4. Sisa-sisa ligamentum dan fascia didorong masuk ke dalam insisi


menggunakan gagang skalpel, dengan demikian yang masih tertinggal
adalah spermatic cord yang masih berada didalam tunica vaginalis
yang sekarang bebas terekspose.

5. Tempatkan arteri klem pada spermatic cord bagian bawah, dan


kemudian dipotong sepanjang tepi arteri klem dengan menggunakan
skalpel .

6. Buat ikatan fiksasi pada proksimal (dibawah) arteri klem. Ligasi


dilakukan dengan cara memasukkan benang ke bagian tengah
potongan kemudian disimpulkan di salah satu sisi potongan , kemudian
diligasikan ke seluruh potongan dan disimpulkan di tempat yang
berseberangan menggunakan cat gut chromic 2-0. Langkah 5 dan 6
dapat menggunakan metode three forceps tie.

7. Dilakukan pemeriksaan terhadap adanya perdarahan dan stabilitas


ikatan, baru kemudian arteri klem dilepas dan potongan dibiarkan
masuk ke lubang insisi.

8. Dorong testis lainnya ke insisi kulit dan dilakukan prosedur yang sama
untuk membuang testis.

9. Tutup insisi kulit menggunakan jahitan sederhana terputus


menggunakan benang non absorbabla, jahitan kulit dibuka setelah 7
hari

b. Kastrasi Terbuka

1. Dengan jari tangan dinding skrotum dipejet/ditekan secara halus dan


hati-hati di atas salah satu testis lalu didorong ke arah bagian cranial
skrotum.
2. Setelah dilakukan insisi pada kulit skrotum, dan fascia spermatika lalu
dilanjutkan menginsisi tunica vaginalis tepat di atas testis pada daerah
raphe median.
3. Insisi diperlebar sampai testis yang ditekan bagian belakangnya
menyembul keluar lubang insisi, kemudian dipegang dan lebih ditarik
keluar.
4. Mesorchium tipis yang menggantungkan testis dan epididymis mulai
dari spermatic cord di bagian cranial dan ekor epididymis di bagian
caudal, diinsisi dan spermatic cord dipotong dan diligasi.
5. Testis yang masih menempel di tunica vaginalis parietalis dengan
ligamen pada ekor epididymis kemudian dipotong. Kadang-kadang
perdarahan kecil pada ligament yang dipotong bila perlu diligasi.
Testis lainnya dibuang dengan cara yang sama melalui insisi kulit
yang sama.
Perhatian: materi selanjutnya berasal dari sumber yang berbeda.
(* ===== verification/DataCache.v ===== *)
(** * The columnar data cache

    [internal/datacache]: named collections of records with typed fields.  A
    collection lives in a slot of a fixed pool; its records are stored column
    by column in one byte buffer, deleted rows are reused, a full collection
    doubles or, with a window, drops its oldest row.  Tenants have quotas and
    collections can expire.

    Operations run one at a time; the clock ([time.Now().Unix()]) is an
    argument.  A typed load or store through an unsafe pointer is bounds
    checked by Go on its first byte only; the model panics when any byte is
    outside the buffer, so a run without panic also touches no foreign memory. *)

From S2P Require Import Prelude Bytes Float64 Cond.

Local Open Scope Z_scope.
Local Open Scope rah_scope.

(** ** Values and schemas (schema.go) *)

(** The dynamic types [writeRow] and [evalComputed] distinguish; [AOther]
    stands for nil and every other type. *)
Inductive any : Type :=
| AFloat (bits : Z)
| AInt (n : Z)
| AUint8 (n : Z)
| ABytes (s : byte_string)
| AString (s : byte_string)
| AOther.

Inductive FieldKind : Type := FieldFloat64 | FieldInt64 | FieldStringN | FieldEnum.

Record FieldDef : Type := mkField { fName : byte_string; Kind : FieldKind; Width : Z }.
Bila diinginkan jaringan subkutan dijahit dengan benang
catgut 3-0. Kulit ditutup dengan jahitan sederhana terputus
menggunakan benang non absorbable
2.5 Perawatan Post Operasi
Perawatan post operasi meliputi pemberian nutrisi yang cukup, obat-
obatan untuk membantu proses persembuhan luka, dan obat-obat untuk mencegah
munculnya infeksi sekunder seperti antibiotic. Selain itu kebersihan terhadap
hewan harus tetap dijaga, menginngat luka operasi sangat mudah untuk dimasuki
oleh agen infeksi. Perawatan post operasi dilakukan selama 14 hari untuk dapat
maximal sampai proses penutupan luka secara sempurna.